The chances of Donald Trump staying in power seem to fluctuate as frequently as he tweets.
In mid-May, after it was reported that the then FBI director James Comey had been pressured to shut down the investigation into the Trump team’s possible collusion with Russia, the odds of the president’s departure in 2017 were 4 to 1, according to Betfair, the world’s largest online betting exchange. It is now offering odds of 7 to 1 on the same event and of 4 to 1 that he will leave next year.
Whether these shifts are down to official investigations or the president's proclivity for public outbursts, investors' views vary widely on whether Trump is good or bad for portfolios.
A key potential area of impact on markets is the administration’s proposed tax cuts. At the end of May, Trump announced plans for heavy cuts to personal and business income taxes and a reordering of the tax code, though he is yet to flesh out the details.
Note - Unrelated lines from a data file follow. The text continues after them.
Lemma consume_all_app s l1 l2 limits v :
  consume_all s (l1 ++ l2) limits v = (s1 ← consume_all s l1 limits v; consume_all s1 l2 limits v).
Proof.
  revert s. induction l1 as [|e l1 IH]; intros s; [done|]. cbn [app consume_all].
  destruct (consume s e limits v); cbn; [apply IH|done].
Qed.

Lemma readTar_reads limits v header parts last m :
  header_ok header -> Forall entry_ok parts -> canonical "" (te_Name <$> parts) ->
  te_Name last = ManifestEntry -> entry_fits (lim_MaxManifestBytes limits) last ->
  decodeStrictJSON json_manifest (contents last) = Ok m ->
  te_Size header + sumZ (te_Size <$> parts) + te_Size last <= lim_MaxExpandedBytes limits ->
  parts = [] \/ zlen parts <= lim_MaxPartCount limits ->
  exists s, readTar {| ts_entries := header :: parts ++ [last]; ts_corrupt := false |} limits v =
      Ok (m, observed s, contentDigest (finishFileDigest s)) /\ reading v header s parts.
Proof.
  intros Hh Hp Hc Hn Hl Hd Hx Hcount. pose proof Hh as (_ & (_ & Hhs & _) & _). pose proof Hl as (_ & Hls & _).
  assert (0 <= sumZ (te_Size <$> parts)) as Hs.
  { apply sumZ_nonneg, Forall_fmap. eapply Forall_impl; [exact Hp|]. intros x [_ _ ?]. cbn. lia. }
  destruct (parts_run limits v header (started header) [] parts) as (s & Hall & Hr);
    [apply started_reading|done|done|cbn [expanded started]; lia|cbn [expanded started]; lia|by rewrite Z.add_0_l|]. cbn [app] in Hr.
  exists s. split; [|done]. unfold readTar. cbn [ts_entries ts_corrupt consume_all].
  rewrite (proj2 (consume_header limits v header _)) by (split_and!; [done..|lia|done]). cbn [mbind outcome_bind].
  rewrite consume_all_app, Hall. cbn [mbind outcome_bind consume_all].
  erewrite (proj2 (consume_manifest limits v header s parts last _ Hr Hn)).
  2: { split; [done|]. split; [rewrite (rd_expanded _ _ _ _ Hr); lia|]. exists m. by split. }
  pose proof (rd_index _ _ _ _ Hr). cbn. destruct (Z.eqb_spec (entryIndex s + 1) 0); [lia|]. done.
Qed.
End Reader.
“The big risk is that the market has priced in some probability of tax cuts, and a scandal [uncovered by the Russia investigation] might reduce the likelihood of those going through,” said Anthony Brown, a partner at Mercer Investments in New York.
However, he noted, if Republicans can get the cuts passed this year or early next – presumably before the investigation is finished – then any eventual impeachment might not matter. Robert Mueller, a former FBI director, was appointed to head the investigation into links between Russia and the Trump campaign in May.
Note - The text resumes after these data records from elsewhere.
(** C26: What [Build] writes is read back. The entries are the header, the bytes of every
    part exactly as [openPart] delivered them, in the order of the manifest, and the
    manifest with their digests; [InspectFile] takes the file and returns that manifest; all
    sizes and digests agree; and [VerifyFile] takes it too when the checksums that the
    metadata declares are right. *)
Theorem built_archive_reads_back m limits openPart entries m' file :
  Build m limits openPart = Ok (entries, m') -> holds limits entries file -> lim_MaxPartCount limits <= 10 ^ 8 ->
  reads_back json_format (marshal_format {| fh_Format := FormatName; fh_Version := FormatVersion |})
    {| fh_Format := FormatName; fh_Version := FormatVersion |} ->
  zlen (marshal_format {| fh_Format := FormatName; fh_Version := FormatVersion |}) <= 1024 ->
  reads_back json_manifest (marshal_manifest m') m' ->
  exists header parts last rep obs dig, entries = header :: parts ++ [last] /\
    Forall2 (stored_as openPart) (parts_with_ref (mf_Files m')) parts /\
    InspectFile file limits (so_MaxPartSize (mf_Source m')) = Ok (m', rep) /\
    readTar {| ts_entries := entries; ts_corrupt := false |} limits true = Ok (m', obs, dig) /\
    compareObservedParts m' obs true = Ok tt /\
    (validateContentMetadata m' dig = Ok tt ->
     VerifyFile file file limits (so_MaxPartSize (mf_Source m')) = Ok (m', rep)).
Proof.
  intros (header & parts & last & -> & Hh & Hst & Hl & Hmax & Hm)%Build_ok (Es & Et & Em & Hb & Hx) Hlim [Hjf Hfl] Hf1024 [Hjm Hml].
  unfold writeTarBytes in Hh, Hl. apply write_entry_ok in Hh as [_ ->], Hl as [_ ->].
  destruct (stored_entries _ _ _ _ _ Hm Hlim Hst) as (Hpok & Hcan & Hma).
  set (header := {| te_Name := FormatEntry |}) in *. set (last := {| te_Name := ManifestEntry |}) in *.
  rewrite fmap_cons, fmap_app in Hx. change (sumZ (?a :: ?l)) with (a + sumZ l) in Hx. rewrite sumZ_app in Hx.
  assert (sumZ (te_Size <$> [last]) = te_Size last) as El by (cbn; lia). rewrite El in Hx. clear El.
  assert (header_ok header) as Hhok.
  { split; [done|]. split; [split; [done|cbn; lia]|]. unfold contents. cbn. by rewrite ztake_all. }
  assert (entry_fits (lim_MaxManifestBytes limits) last) as Hlok by (split; [done|cbn; lia]).
  assert (decodeStrictJSON json_manifest (contents last) = Ok m') as Hld by (unfold contents; cbn; by rewrite ztake_all).
  assert (length (parts_of (mf_Files m')) = length parts) as Hlen by (by eapply Forall2_length).
  assert (parts = [] \/ zlen parts <= lim_MaxPartCount limits) as Hcount.
  { destruct (mk_files _ _ _ Hm) as [_ _ _ [E|(Hc & _)]]; unfold zlen in *; [left|right; lia].
    rewrite E in Hlen. by destruct parts. }
  assert (0 <= lim_MaxExpandedBytes limits) as Hx0.
  { assert (0 <= sumZ (te_Size <$> parts)); [|cbn in *; lia]. apply sumZ_nonneg, Forall_fmap.
    eapply Forall_impl; [exact Hpok|]. intros x [_ _ ?]. cbn. lia. }
  assert (forall v, exists s, readTar {| ts_entries := header :: parts ++ [last]; ts_corrupt := false |} limits v =
      Ok (m', observed s, contentDigest (finishFileDigest s)) /\ compareObservedParts m' (observed s) v = Ok tt) as Hread.
  { intros v. destruct (readTar_reads limits v header parts last m') as (s & Ht & Hr); try done; [lia|].
    exists s. split; [done|]. apply compareObserved_ok. rewrite (reading_size _ _ _ _ Hr). split; [|done].
    by eapply reading_observed. }
  destruct (Hread false) as (s0 & Ht0 & Hc0), (Hread true) as (s1 & Ht1 & Hc1).
  apply validateManifest_ok in Hm. do 6 eexists. split; [reflexivity|]. split; [exact Hst|].
  assert (InspectFile file limits (so_MaxPartSize (mf_Source m')) = Ok (m', _)) as Hins
    by (by eapply readFile_reads; [exact Es| |..|exact Ht0| | |]).
  split; [exact Hins|]. split; [exact Ht1|]. split; [exact Hc1|]. intros Hcon. unfold VerifyFile.
  unfold InspectFile in Hins. rewrite Hins. cbn [mbind outcome_bind].
  erewrite readFile_reads; try done. cbn. by rewrite Z.eqb_refl, String.eqb_refl.
Qed.
End Theorems.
Nonetheless, investor confidence that Trump’s proposed cuts will materialise is waning. Frank Lee, acting chief investment officer for North Asia at DBS Bank in Hong Kong, believes there is little hope of them going through, adding to his fears for US stocks.
“[Impeachment] is a risk for the investment market, especially the overvalued US equity market. The possibility of passing the economic stimulus (e.g. tax reform) in Congress is low in the coming months,” he said, adding that DBS was underweight American stocks.
Mercer’s Brown agreed that, after strong gains in prices lately, many investors seemed concerned. “If we don’t get something on taxes by early next year, the market would be set up for disappointment,” he noted.
Following an 18% rise in the 12 months to mid-June, the S&P 500 was down around 1% in the two weeks to July 3.
Volatility to fall?
However, others take a different view.
Trump departing would be positive for US risk assets as long as it did not trigger a presidential election, argued Sandor Steverink, head of treasuries and inflation-linked debt at Dutch pension manager APG Asset Management.
“In general, Trump creates volatility,” he noted. “As long as the [Republican] party remains in power in both houses, then the impact [on risk assets] would be positive”
APG has no strategy prepared as a response in the event of the president exiting, said Steverink. If anything, Trump’s replacement by Vice President Mike Pence would result in the same fiscal plan, without the uncertainty associated with Trump, he added.
Steverink said APG had been “quite active in our positioning immediately before and after the presidential election”, concentrating efforts in credit and equity markets. He declined to specify portfolio allocations.
Meanwhile, some might worry that Trump’s pledges to boost infrastructure spending might be threatened if he were to depart. Washington announced a $1 trillion initiative last month, for instance.
However, the head of investment solutions at a big Asian insurer, who has invested in US infrastructure, said such opportunities predated Trump’s election and would continue even if he left.
“There will be a lot of infrastructure and new energy projects in the US,” he noted. “I don’t think [what happens] around Trump will affect these. A lot of projects were budgeted before Trump was elected. Also, these projects are done by different states, not the federal government.”
There is at least one thing that many would presumably agree on: the Twittersphere would be far quieter in Trump’s absence.